Collected data
⟨
(** * Tone.Time: tokenizer, parser, chained operations and evaluator

    A shallow embedding of [Tone/core/Time.js].  JavaScript numbers are IEEE
    binary64 values (Rocq's primitive floats), strings are sequences of code
    units below 256, and [Tone.Time] instances live in a store because
    [_pushExpr] mutates its receiver.  Of [Tone/instrument/Simpler.js], the
    flattening of the [urls] argument into sample names is embedded too. *)

From Stdlib Require Import ZArith String Ascii Floats.
From stdpp Require Import list strings.

Local Open Scope string_scope.
Local Open Scope list_scope.
Local Open Scope Z_scope.

(** ** JavaScript values *)

(** The values that flow through [Tone.Time]: [undefined], numbers, strings
    and arrays.  Instances of [Tone.Time] are store addresses, kept apart.
    [null], booleans and other objects, which no documented call passes,
    are not among them. *)
#[warnings="-register-all"]
Inductive jsval :=
| VUndef
| VNum (x : float)
| VStr (s : string)
| VArr (xs : list jsval).

Inductive exn :=
| SyntaxError (message : string)
| TypeError.

(** Result of running a piece of the program: a returned value, a thrown
    exception, or recursion cut off by the bound given to the model. *)
Inductive outcome (A : Type) :=
| Ret (a : A)
| Throw (e : exn)
| OutOfFuel.
Arguments Ret {A} a.
Arguments Throw {A} e.
Arguments OutOfFuel {A}.

(** [this.isUndef(x)] *)
Definition isUndef (v : jsval) : bool :=
  match v with VUndef => true | _ => false end.

(** Modelled from the spec: [defaultArg] belongs to Tone's core, which is not
    part of the sources; with a fallback that is not an object it returns the
    fallback exactly when the given value is undefined. *)
Definition defaultArg (given fallback : jsval) : jsval :=
  if isUndef given then fallback else given.

(** [v === s] for a string constant [s]. *)
Definition is_str (v : jsval) (s : string) : bool :=
  match v with VStr s' => String.eqb s' s | _ => false end.

(** ** Strings *)

Definition code (c : ascii) : Z := Z.of_N (N_of_ascii c).

Definition is_digit (c : ascii) : bool := (48 <=? code c) && (code c <=? 57).

(** White space and line terminators among the code units below 256. *)
Definition is_ws (c : ascii) : bool :=
  ((9 <=? code c) && (code c <=? 13)) || (code c =? 32) || (code c =? 160).

Fixpoint trim_left (s : string) : string :=
  match s with
  | String c s' => if is_ws c then trim_left s' else s
  | EmptyString => EmptyString
  end.

Fixpoint trim_right (s : string) : string :=
  match s with
  | String c s' =>
      match trim_right s' with
      | EmptyString => if is_ws c then EmptyString else String c EmptyString
      | r => String c r
      end
  | EmptyString => EmptyString
  end.

(** [s.trim()] *)
Definition trim (s : string) : string := trim_right (trim_left s).

(** [s.substr(n)] for [0 <= n] *)
Fixpoint substr (s : string) (n : nat) {struct n} : string :=
  match n, s with
  | S n', String _ s' => substr s' n'
  | _, _ => s
  end.

(** The first [n] code units of [s]. *)
Fixpoint prefix_of (s : string) (n : nat) {struct n} : string :=
  match n, s with
  | S n', String c s' => String c (prefix_of s' n')
  | _, _ => EmptyString
  end.

(** [s.split(sep)] for a one-character separator. *)
Fixpoint split (sep : ascii) (s : string) : list string :=
  match s with
  | EmptyString => [EmptyString]
  | String c s' =>
      if Ascii.eqb c sep then EmptyString :: split sep s'
      else match split sep s' with
           | p :: ps => String c p :: ps
           | [] => [String c EmptyString]
           end
  end.

(** Longest prefix of characters satisfying [p], and the rest. *)
Fixpoint span (p : ascii -> bool) (s : string) : string * string :=
  match s with
  | String c s' =>
      if p c then let '(a, b) := span p s' in (String c a, b)
      else (EmptyString, s)
  | EmptyString => (EmptyString, EmptyString)
  end.

(** ** Numbers from text *)

(** The number nearest to an integer (ties to even). *)
Definition Z2float (z : Z) : float :=
  SF2Prim (binary_normalize prec emax z 0 false).

(** The number nearest to [n * 10^e], for [0 <= n]. *)
Definition dec2float (n e : Z) : float :=
  match n with
  | Zpos p =>
      if 0 <=? e then Z2float (n * 10 ^ e)
      else SF2Prim (SFdiv prec emax (S754_finite false p 0)
                                    (S754_finite false (Z.to_pos (10 ^ (- e))) 0))
  | _ => 0%float
  end.

Definition digit_val (c : ascii) : Z :=
  if is_digit c then code c - 48
  else if (97 <=? code c) && (code c <=? 102) then code c - 87
  else code c - 55.

Definition is_hex_digit (c : ascii) : bool :=
  is_digit c || ((97 <=? code c) && (code c <=? 102))
             || ((65 <=? code c) && (code c <=? 70)).

Fixpoint digits_val_from (radix acc : Z) (s : string) : Z :=
  match s with
  | String c s' => digits_val_from radix (acc * radix + digit_val c) s'
  | EmptyString => acc
  end.

Definition digits_val (radix : Z) (s : string) : Z := digits_val_from radix 0 s.

(** A leading sign: [(negative, rest)]. *)
Definition strip_sign (s : string) : bool * string :=
  match s with
  | String "-" s' => (true, s')
  | String "+" s' => (false, s')
  | _ => (false, s)
  end.

Definition with_sign (neg : bool) (x : float) : float :=
  if neg then (- x)%float else x.

(** [parseInt(s)] with no radix argument. *)
Definition parseInt (s : string) : float :=
  let '(neg, s1) := strip_sign (trim_left s) in
  let '(radix, s2) :=
    match s1 with
    | String "0" (String "x" r) | String "0" (String "X" r) => (16, r)
    | _ => (10, s1)
    end in
  let '(ds, _) := span (if radix =? 16 then is_hex_digit else is_digit) s2 in
  match ds with
  | EmptyString => nan
  | _ => with_sign neg (Z2float (digits_val radix ds))
  end.

(** An exponent part [e], [e+] or [e-] followed by digits: its value, and
    the rest; absent when no digit follows. *)
Definition exponent_part (s : string) : Z * string :=
  match s with
  | String c s' =>
      if Ascii.eqb c "e" || Ascii.eqb c "E" then
        let '(neg, s1) := strip_sign s' in
        let '(ds, s2) := span is_digit s1 in
        match ds with
        | EmptyString => (0, s)
        | _ => ((if neg then - digits_val 10 ds else digits_val 10 ds), s2)
        end
      else (0, s)
  | EmptyString => (0, s)
  end.

Fixpoint starts_with (p s : string) : bool :=
  match p, s with
  | EmptyString, _ => true
  | String a p', String b s' => Ascii.eqb a b && starts_with p' s'
  | _, _ => false
  end.

(** [parseFloat(s)]: the longest prefix that is a decimal literal. *)
Definition parseFloat (s : string) : float :=
  let '(neg, s1) := strip_sign (trim_left s) in
  if starts_with "Infinity" s1 then with_sign neg infinity else
  let '(ip, s2) := span is_digit s1 in
  let '(fp, s3) :=
    match s2 with
    | String "." r =>
        let '(fp, s3) := span is_digit r in
        match ip, fp with
        | EmptyString, EmptyString => (EmptyString, s2)
        | _, _ => (fp, s3)
        end
    | _ => (EmptyString, s2)
    end in
  match ip +:+ fp with
  | EmptyString => nan
  | ds =>
      let '(e, _) := exponent_part s3 in
      with_sign neg (dec2float (digits_val 10 ds) (e - Z.of_nat (String.length fp)))
  end.

(** ** Regular expressions

    The fragment the token patterns are written in.  Every pattern is
    anchored at the start of the text, and matching is greedy with
    backtracking, as [String.prototype.match] does it. *)
Inductive regex :=
| RChar (c : ascii)            (* a literal character *)
| RDigit                       (* \d *)
| RDigits                      (* \d+ *)
| RSeq (r1 r2 : regex)         (* r1 r2 *)
| ROpt (r : regex)             (* (r)? *)
| RRep12 (r : regex).          (* (r){1,2} *)

Definition upcase (c : ascii) : ascii :=
  if (97 <=? code c) && (code c <=? 122)
  then ascii_of_N (N_of_ascii c - 32) else c.

(** Equality of a pattern character and a text character, under flag [i]
    when [ci] is set. *)
Definition char_matches (ci : bool) (p c : ascii) : bool :=
  if ci then Ascii.eqb (upcase p) (upcase c) else Ascii.eqb p c.

Definition or_else {A} (a b : option A) : option A :=
  match a with Some _ => a | None => b end.

(** [\d+] followed by the continuation [k]: the longest run first, then
    shorter ones. *)
Fixpoint match_digits (s : string) (k : string -> option string) : option string :=
  match s with
  | String c s' =>
      if is_digit c then or_else (match_digits s' k) (k s') else None
  | EmptyString => None
  end.

(** [match_re ci r s k]: match [r] at the start of [s], then [k] on the rest;
    the result is what is left of the text after the whole match. *)
Fixpoint match_re (ci : bool) (r : regex) (s : string)
    (k : string -> option string) : option string :=
  match r with
  | RChar p =>
      match s with
      | String c s' => if char_matches ci p c then k s' else None
      | EmptyString => None
      end
  | RDigit =>
      match s with
      | String c s' => if is_digit c then k s' else None
      | EmptyString => None
      end
  | RDigits => match_digits s k
  | RSeq r1 r2 => match_re ci r1 s (fun s1 => match_re ci r2 s1 k)
  | ROpt r1 => or_else (match_re ci r1 s k) (k s)
  | RRep12 r1 =>
      match_re ci r1 s (fun s1 => or_else (match_re ci r1 s1 k) (k s1))
  end.

Record pattern := { re : regex; ignore_case : bool }.

(** [s.match(p)]: [null], or the matched text [match[0]]. *)
Definition str_match (s : string) (p : pattern) : option string :=
  match match_re (ignore_case p) (re p) s Some with
  | Some rest => Some (prefix_of s (String.length s - String.length rest))
  | None => None
  end.
(** ** Every call returns *)

Lemma writes_returned_app tr1 tr2 :
  writes_returned (tr1 ++ tr2) = (writes_returned tr1 + writes_returned tr2)%nat.
Proof. induction tr1 as [|[] tr1 IH]; simpl; auto. Qed.

Lemma writes_count_step filepath_Join rq (n : nat) t s s' :
  (writes_returned (st_trace s) + writes_pending (st_caller s))%nat = n ->
  step filepath_Join rq t s = Some s' ->
  (writes_returned (st_trace s') + writes_pending (st_caller s'))%nat = n.
Proof.
  destruct s as [fs p b wk cl tr]. unfold step; simpl. intros Hn Hs.
  destruct t.
  - assert (Hs' : step_caller (mkState fs p b wk cl tr) = Some s')
      by (destruct wk; auto; congruence).
    clear Hs. unfold step_caller in Hs'; simpl in Hs'.
    destruct cl as [[|q rest]|q rest|err| | |r]; simpl in *;
      repeat match type of Hs' with
             | context [match ?x with _ => _ end] => destruct x eqn:?
             end; simplify_eq; simpl;
      rewrite ?writes_returned_app; simpl; lia.
  - assert (Hs' : step_worker filepath_Join rq (mkState fs p b wk cl tr) = Some s')
      by (destruct wk; auto; congruence).
    clear Hs. unfold step_worker, after_CopyN in Hs'; simpl in Hs'.
    destruct wk; simpl in *;
      repeat match type of Hs' with
             | context [match ?x with _ => _ end] => destruct x eqn:?
             end; simplify_eq; simpl;
      rewrite ?writes_returned_app; simpl; lia.
Qed.

(** X1: whatever the request, the file system and the [Write] calls of
    the caller, every execution is finite and ends with the goroutine
    returned, every [Write] call returned, [Close] returned, and the
    counter of the wait group at zero: no call on the handle blocks for
    ever. *)
Theorem Close_always_returns (filepath_Join : string -> string -> string)
    (rq : Request) (fs : FS) (script : list (list byte)) :
  inevitably (step filepath_Join rq)
    (fun s =>
       st_worker s = WExit /\ (exists r, st_caller s = CRet r) /\
       writes_returned (st_trace s) = length script /\
       bw_release (st_b s) = 0)
    (upload rq fs script).
Proof.
  apply (inevitably_strengthen _
           (fun s => latch_inv s /\
                     (writes_returned (st_trace s) +
                      writes_pending (st_caller s))%nat = length script)
           (fun s => st_worker s = WExit /\ exists r, st_caller s = CRet r)).
  - intros t s s' [Hl Hn] Hstep. split.
    + apply (latch_inv_step filepath_Join rq t s s' Hl Hstep).
    + apply (writes_count_step filepath_Join rq _ t s s' Hn Hstep).
  - intros s [[_ Hl] Hn] [Hw [r Hc]]. rewrite Hw in Hl. rewrite Hc in Hn.
    simpl in Hn. repeat split; eauto; [lia|tauto].
  - split; [apply latch_inv_init|reflexivity].
  - apply upload_terminates.
Qed.

(** ** Uploads that give up before the copy *)

Lemma writes_failed_with_snoc err tr ev :
  writes_failed_with err tr ->
  match ev with
  | EvWriteRet _ n e => n = 0%nat /\ e = Some err
  | _ => True
  end ->
  writes_failed_with err (tr ++ [ev]).
Proof.
  intros H He. apply Forall_app. split; auto.
Qed.

Section EarlyFacts.
Variable filepath_Join : string -> string -> string.
Variable rq : Request.
Variable fs0 : FS.
Variable rej : error.
Hypothesis Hearly : early_failure filepath_Join rq fs0 = Some rej.

Lemma early_inv_init script :
  early_inv rq rej fs0 (upload rq fs0 script).
Proof.
  repeat split; auto; try constructor.
Qed.

Lemma early_inv_step t s s' :
  latch_inv s -> early_inv rq rej fs0 s ->
  step filepath_Join rq t s = Some s' ->
  early_inv rq rej fs0 s'.
Proof.
  destruct s as [fs p [w rel e] wk cl tr].
  unfold latch_inv, early_inv, step; simpl.
  intros [_ Hl] (-> & Hrd & Hwf & Hc & Hw) Hs.
  destruct t.
  - assert (Hs' : step_caller (mkState fs0 p (mkBWC w rel e) wk cl tr) = Some s')
      by (destruct wk; auto; congruence).
    clear Hs. unfold step_caller in Hs'; simpl in Hs'.
    assert (He : e = None \/ e = Some rej).
    { destruct wk; try (destruct k); try contradiction; intuition. }
    assert (Hr : rerr p = None \/ rerr p = Some rej).
    { destruct wk; try (destruct k); try contradiction; intuition. }
    destruct cl as [[|q rest]|q rest|err| | |r]; simpl in Hs'.
    + injection Hs' as <-; simpl. destruct Hc as [Hd Hwe]. repeat split; auto.
    + destruct Hc as [Hd Hwe]. unfold pipe_write_begin in Hs'.
      rewrite Hwe in Hs'. injection Hs' as <-; simpl. repeat split; auto.
    + destruct Hc as [Hd Hwe]. unfold pipe_write_wait in Hs'.
      rewrite Hd in Hs'. destruct (rerr p) as [e0|] eqn:Er; [|discriminate].
      injection Hs' as <-; simpl.
      assert (e0 = rej) as -> by (destruct Hr; congruence).
      rewrite reads_of_app, signals_app; simpl. rewrite !app_nil_r.
      rewrite Nat.sub_diag.
      repeat split; auto. apply writes_failed_with_snoc; auto.
    + injection Hs' as <-; simpl. destruct Hc as (Hd & ->). repeat split; auto.
    + unfold Close_Wait_ready in Hs'; simpl in Hs'.
      destruct (wg_Wait_ready rel); [|discriminate].
      injection Hs' as <-; simpl. repeat split; auto.
    + injection Hs' as <-; simpl. repeat split; auto.
    + discriminate.
  - assert (Hs' : step_worker filepath_Join rq
                    (mkState fs0 p (mkBWC w rel e) wk cl tr) = Some s')
      by (destruct wk; auto; congruence).
    clear Hs. unfold step_worker in Hs'; simpl in Hs'.
    unfold early_failure in Hearly.
    destruct wk as [ | | |written N|written N buf|err|err k|err k| | | ];
      simpl in Hs', Hw; try contradiction;
      try (destruct k; [|contradiction]).
    + destruct Hw as (He & Hsg & Hr).
      destruct (_ || _) eqn:En; injection Hs' as <-; simpl.
      * injection Hearly as <-. repeat split; auto.
      * repeat split; auto.
    + destruct Hw as (He & Hsg & Hr & En). rewrite En in Hearly.
      destruct (size rq <? 0) eqn:Es; injection Hs' as <-; simpl.
      * injection Hearly as <-. repeat split; auto.
      * repeat split; auto.
    + destruct Hw as (He & Hsg & Hr & En & Es). rewrite En, Es in Hearly.
      unfold os_Create in Hs'.
      destruct (refused fs0 !! objectPath filepath_Join rq) as [eno|] eqn:Ef;
        [|discriminate].
      destruct eno; simpl in Hs'; injection Hs' as <-; simpl;
        injection Hearly as <-; repeat split; auto.
    + destruct Hw as (-> & He & Hsg & Hr). injection Hs' as <-; simpl.
      rewrite reads_of_app, signals_app, Hsg; simpl. rewrite app_nil_r.
      split; auto. split; auto.
      split; [apply writes_failed_with_snoc; auto|]. split; auto.
    + destruct Hw as (-> & He & Hsg & Hr). destruct Hl as [-> _].
      unfold Release_Done, wg_Done, wg_Add in Hs'; simpl in Hs'.
      injection Hs' as <-; simpl.
      rewrite reads_of_app, signals_app, Hsg; simpl. rewrite app_nil_r.
      split; auto. split; auto.
      split; [apply writes_failed_with_snoc; auto|]. split; auto.
    + destruct Hw as (-> & He & Hsg & Hr). injection Hs' as <-; simpl.
      repeat split; auto.
    + discriminate.
Qed.

End EarlyFacts.

(** X2: when the goroutine gives up before the copy (an empty name, a
    negative size, or a file system that refuses to create the object
    file), every execution leaves the file system as it was; nothing is
    read from the pipe; every [Write] call returns 0 and the error,
    wrapped; the goroutine closes the read end with the error and calls
    [Release] with it; and [Close] returns the error or [nil]. *)
Theorem early_failure_outcome (filepath_Join : string -> string -> string)
    (rq : Request) (fs : FS) (script : list (list byte)) (rej : error) :
  early_failure filepath_Join rq fs = Some rej ->
  inevitably (step filepath_Join rq)
    (fun s =>
       st_fs s = fs /\
       reads_of (st_trace s) = [] /\
       writes_failed_with (IodineError rej) (st_trace s) /\
       signals (st_trace s) = [EvRClose (Some rej); EvRelease (Some rej)] /\
       bw_err (st_b s) = Some rej /\
       exists r, st_caller s = CRet r /\ (r = None \/ r = Some rej))
    (upload rq fs script).
Proof.
  intros Hearly.
  apply (inevitably_strengthen _
           (fun s => latch_inv s /\ early_inv rq rej fs s)
           (fun s => st_worker s = WExit /\ exists r, st_caller s = CRet r)).
  - intros t s s' [Hl Hs] Hstep. split.
    + apply (latch_inv_step filepath_Join rq t s s' Hl Hstep).
    + apply (early_inv_step filepath_Join rq fs rej Hearly t s s' Hl Hs Hstep).
  - intros s [_ (Hfs & Hrd & Hwf & Hc & Hw)] [Hwk [r Hcl]].
    rewrite Hcl in Hc. rewrite Hwk in Hw. destruct Hw as (He & Hsg & _).
    repeat split; auto. exists r. tauto.
  - split; [apply latch_inv_init|apply early_inv_init].
  - apply upload_terminates.
Qed.

Lemma early_failure_outcome_witness :
  let rq := mkRequest "b" "o.txt" "" 5 in
  early_failure slash_join rq fs_without_bucket =
    Some (IodineError (PathError "b/o.txt" ENOENT)) /\
  inevitably (step slash_join rq)
    (fun s => st_fs s = fs_without_bucket)
    (upload rq fs_without_bucket [hello]).
Proof.
  intros rq. split; [reflexivity|].
  apply (inevitably_strengthen _ (fun _ => True)
           (fun s =>
              st_fs s = fs_without_bucket /\
              reads_of (st_trace s) = [] /\
              writes_failed_with
                (IodineError (IodineError (PathError "b/o.txt" ENOENT)))
                (st_trace s) /\
              signals (st_trace s) =
                [EvRClose (Some (IodineError (PathError "b/o.txt" ENOENT)));
                 EvRelease (Some (IodineError (PathError "b/o.txt" ENOENT)))] /\
              bw_err (st_b s) =
                Some (IodineError (PathError "b/o.txt" ENOENT)) /\
              exists r, st_caller s = CRet r /\
                (r = None \/
                 r = Some (IodineError (PathError "b/o.txt" ENOENT)))));
    [auto|tauto|exact I|].
  apply (early_failure_outcome slash_join rq fs_without_bucket [hello]).
  reflexivity.
Defined.

(** ** Uploads that get to the copy *)

Section CopyFacts.
Variable filepath_Join : string -> string -> string.
Variable rq : Request.
Variable all : list byte.
Variable fs0 : FS.
Hypothesis Hbucket : bucket rq <> ""%string.
Hypothesis Hobject : object rq <> ""%string.
Hypothesis Hsize : 0 <= size rq.
Hypothesis Hcreate : refused fs0 !! objectPath filepath_Join rq = None.

Lemma copy_inv_init script :
  concat script = all ->
  copy_inv filepath_Join rq all fs0 (upload rq fs0 script).
Proof. intros Hc. repeat split; auto. Qed.

Lemma copy_berr pc r fs u rd berr :
  copy_worker filepath_Join rq all fs0 pc r fs u rd berr ->
  berr = None \/
  (berr = Some (IodineError EOF) /\ Z.of_nat (length all) < size rq).
Proof.
  destruct pc; simpl; try (destruct k); try contradiction;
    try (intuition; fail).
  intros (c & _ & _ & [[? _]|(? & _ & ?)]); auto.
Qed.

Lemma file_Write_created c buf :
  file_Write (objectPath filepath_Join rq) buf (created filepath_Join rq fs0 c) =
  created filepath_Join rq fs0 (c ++ buf).
Proof.
  unfold file_Write, created; simpl. rewrite alter_insert_eq. reflexivity.
Qed.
⟩
#### WHAT NEEDS TO BE DONE:
Print exactly the lines above from the one with "assert (Hr : rerr" to the one with "rewrite reads_of_app, signals_app;", including both.

#### ANSWER TO THIS PROBLEM:
    assert (Hr : rerr p = None \/ rerr p = Some rej).
    { destruct wk; try (destruct k); try contradiction; intuition. }
    destruct cl as [[|q rest]|q rest|err| | |r]; simpl in Hs'.
    + injection Hs' as <-; simpl. destruct Hc as [Hd Hwe]. repeat split; auto.
    + destruct Hc as [Hd Hwe]. unfold pipe_write_begin in Hs'.
      rewrite Hwe in Hs'. injection Hs' as <-; simpl. repeat split; auto.
    + destruct Hc as [Hd Hwe]. unfold pipe_write_wait in Hs'.
      rewrite Hd in Hs'. destruct (rerr p) as [e0|] eqn:Er; [|discriminate].
      injection Hs' as <-; simpl.
      assert (e0 = rej) as -> by (destruct Hr; congruence).
      rewrite reads_of_app, signals_app; simpl. rewrite !app_nil_r.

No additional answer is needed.